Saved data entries
=====

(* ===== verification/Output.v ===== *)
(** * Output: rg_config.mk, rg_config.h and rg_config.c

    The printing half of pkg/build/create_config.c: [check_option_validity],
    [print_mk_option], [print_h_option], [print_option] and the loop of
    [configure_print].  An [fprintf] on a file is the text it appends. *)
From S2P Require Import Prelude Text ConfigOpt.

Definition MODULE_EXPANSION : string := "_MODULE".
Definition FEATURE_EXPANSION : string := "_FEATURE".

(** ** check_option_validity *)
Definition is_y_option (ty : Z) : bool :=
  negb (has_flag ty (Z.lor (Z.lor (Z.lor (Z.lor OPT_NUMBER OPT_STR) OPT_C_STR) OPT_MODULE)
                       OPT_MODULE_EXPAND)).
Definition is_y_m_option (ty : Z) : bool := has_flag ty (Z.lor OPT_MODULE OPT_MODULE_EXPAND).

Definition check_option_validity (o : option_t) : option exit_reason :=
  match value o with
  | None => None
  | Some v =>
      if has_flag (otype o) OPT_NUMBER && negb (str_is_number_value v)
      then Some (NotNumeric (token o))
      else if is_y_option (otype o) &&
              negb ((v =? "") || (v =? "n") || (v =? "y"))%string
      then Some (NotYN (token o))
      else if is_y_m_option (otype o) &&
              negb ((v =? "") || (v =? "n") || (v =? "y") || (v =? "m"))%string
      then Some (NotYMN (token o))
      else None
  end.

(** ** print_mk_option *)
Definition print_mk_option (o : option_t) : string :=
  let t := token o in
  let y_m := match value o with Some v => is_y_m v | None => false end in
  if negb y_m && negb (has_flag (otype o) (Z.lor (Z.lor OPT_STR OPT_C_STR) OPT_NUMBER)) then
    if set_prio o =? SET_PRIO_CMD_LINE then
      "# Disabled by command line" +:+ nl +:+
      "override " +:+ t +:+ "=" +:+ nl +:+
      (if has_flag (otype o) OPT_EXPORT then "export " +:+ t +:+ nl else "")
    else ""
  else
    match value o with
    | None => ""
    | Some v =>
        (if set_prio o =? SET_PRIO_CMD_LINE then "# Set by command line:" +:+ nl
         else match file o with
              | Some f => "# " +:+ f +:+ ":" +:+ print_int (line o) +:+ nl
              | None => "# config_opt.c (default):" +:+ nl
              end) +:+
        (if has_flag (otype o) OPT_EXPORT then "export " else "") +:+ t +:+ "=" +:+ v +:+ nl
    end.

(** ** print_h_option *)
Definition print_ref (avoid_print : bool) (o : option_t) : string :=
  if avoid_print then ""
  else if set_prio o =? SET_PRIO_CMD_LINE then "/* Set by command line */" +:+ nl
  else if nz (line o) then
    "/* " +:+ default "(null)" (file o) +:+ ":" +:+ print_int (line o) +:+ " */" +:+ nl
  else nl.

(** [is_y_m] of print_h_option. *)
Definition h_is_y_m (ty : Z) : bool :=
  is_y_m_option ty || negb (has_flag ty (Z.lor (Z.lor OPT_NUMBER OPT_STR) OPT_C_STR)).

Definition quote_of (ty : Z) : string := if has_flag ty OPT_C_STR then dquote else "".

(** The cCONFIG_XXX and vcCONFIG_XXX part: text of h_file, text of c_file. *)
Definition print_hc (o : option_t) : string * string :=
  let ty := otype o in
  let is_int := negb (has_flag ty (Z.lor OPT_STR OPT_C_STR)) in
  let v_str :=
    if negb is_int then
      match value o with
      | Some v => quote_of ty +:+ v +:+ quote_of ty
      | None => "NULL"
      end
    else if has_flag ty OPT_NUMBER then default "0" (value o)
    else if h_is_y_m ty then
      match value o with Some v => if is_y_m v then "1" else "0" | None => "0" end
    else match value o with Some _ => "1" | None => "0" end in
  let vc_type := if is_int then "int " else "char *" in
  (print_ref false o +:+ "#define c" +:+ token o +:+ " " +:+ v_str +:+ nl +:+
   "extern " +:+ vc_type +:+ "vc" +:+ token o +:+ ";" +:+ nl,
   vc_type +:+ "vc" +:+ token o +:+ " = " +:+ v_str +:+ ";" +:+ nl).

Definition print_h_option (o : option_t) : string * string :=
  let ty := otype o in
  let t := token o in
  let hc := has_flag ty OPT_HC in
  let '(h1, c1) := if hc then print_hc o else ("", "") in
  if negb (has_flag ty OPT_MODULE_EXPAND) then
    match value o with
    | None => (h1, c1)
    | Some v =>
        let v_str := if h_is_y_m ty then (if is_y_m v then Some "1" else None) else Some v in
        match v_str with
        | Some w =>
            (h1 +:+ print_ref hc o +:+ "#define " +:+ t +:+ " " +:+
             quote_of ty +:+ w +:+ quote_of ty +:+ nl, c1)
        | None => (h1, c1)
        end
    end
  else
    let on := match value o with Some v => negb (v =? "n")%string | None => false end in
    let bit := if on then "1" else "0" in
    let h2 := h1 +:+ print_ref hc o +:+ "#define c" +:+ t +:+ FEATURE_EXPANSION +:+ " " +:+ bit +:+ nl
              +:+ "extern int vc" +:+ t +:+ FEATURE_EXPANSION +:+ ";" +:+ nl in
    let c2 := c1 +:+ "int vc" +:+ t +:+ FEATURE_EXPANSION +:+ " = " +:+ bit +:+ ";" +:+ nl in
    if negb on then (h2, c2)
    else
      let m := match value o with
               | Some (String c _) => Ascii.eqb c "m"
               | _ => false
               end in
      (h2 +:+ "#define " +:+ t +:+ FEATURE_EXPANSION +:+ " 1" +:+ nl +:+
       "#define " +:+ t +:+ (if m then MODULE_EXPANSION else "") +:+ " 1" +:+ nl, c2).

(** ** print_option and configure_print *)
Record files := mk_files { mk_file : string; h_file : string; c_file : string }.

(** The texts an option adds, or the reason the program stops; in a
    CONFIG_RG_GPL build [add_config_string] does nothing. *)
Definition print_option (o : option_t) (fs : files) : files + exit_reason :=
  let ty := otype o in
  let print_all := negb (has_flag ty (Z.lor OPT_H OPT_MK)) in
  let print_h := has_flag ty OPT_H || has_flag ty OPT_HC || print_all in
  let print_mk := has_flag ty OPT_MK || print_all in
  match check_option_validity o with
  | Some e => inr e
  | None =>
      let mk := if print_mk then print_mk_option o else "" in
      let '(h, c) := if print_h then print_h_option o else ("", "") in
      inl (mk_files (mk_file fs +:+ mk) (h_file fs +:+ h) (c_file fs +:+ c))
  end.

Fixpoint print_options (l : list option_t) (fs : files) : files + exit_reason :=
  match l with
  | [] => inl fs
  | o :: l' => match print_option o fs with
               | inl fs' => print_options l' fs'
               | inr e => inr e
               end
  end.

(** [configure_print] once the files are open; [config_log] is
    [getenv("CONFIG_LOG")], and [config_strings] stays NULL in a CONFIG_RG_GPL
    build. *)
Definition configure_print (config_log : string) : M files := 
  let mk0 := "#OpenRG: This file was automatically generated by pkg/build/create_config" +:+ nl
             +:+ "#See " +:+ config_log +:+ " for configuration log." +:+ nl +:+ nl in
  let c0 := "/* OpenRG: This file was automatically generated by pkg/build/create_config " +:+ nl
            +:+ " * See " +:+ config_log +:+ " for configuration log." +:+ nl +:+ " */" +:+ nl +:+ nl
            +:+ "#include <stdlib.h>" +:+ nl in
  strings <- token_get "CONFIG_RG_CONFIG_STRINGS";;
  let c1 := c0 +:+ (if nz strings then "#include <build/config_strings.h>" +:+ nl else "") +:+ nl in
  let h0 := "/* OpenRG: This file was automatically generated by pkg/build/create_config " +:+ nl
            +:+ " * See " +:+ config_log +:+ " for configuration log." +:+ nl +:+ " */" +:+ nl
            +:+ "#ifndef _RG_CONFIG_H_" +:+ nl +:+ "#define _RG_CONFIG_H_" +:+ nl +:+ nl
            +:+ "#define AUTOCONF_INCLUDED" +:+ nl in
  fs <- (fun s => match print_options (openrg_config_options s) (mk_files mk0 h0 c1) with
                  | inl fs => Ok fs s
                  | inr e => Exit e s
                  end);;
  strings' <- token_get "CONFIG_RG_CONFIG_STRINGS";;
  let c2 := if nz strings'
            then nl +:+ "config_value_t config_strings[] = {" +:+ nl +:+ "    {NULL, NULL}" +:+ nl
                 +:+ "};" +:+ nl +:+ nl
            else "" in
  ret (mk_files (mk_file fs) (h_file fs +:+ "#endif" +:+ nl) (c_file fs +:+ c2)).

=====

> _Work instructions_
Copy out only the lines running from the beginning of the data to the line with "[print_mk_option], [print_h_option], [print_option]", both ends included.

> _Task answer_
(* ===== verification/Output.v ===== *)
(** * Output: rg_config.mk, rg_config.h and rg_config.c

    The printing half of pkg/build/create_config.c: [check_option_validity],
    [print_mk_option], [print_h_option], [print_option] and the loop of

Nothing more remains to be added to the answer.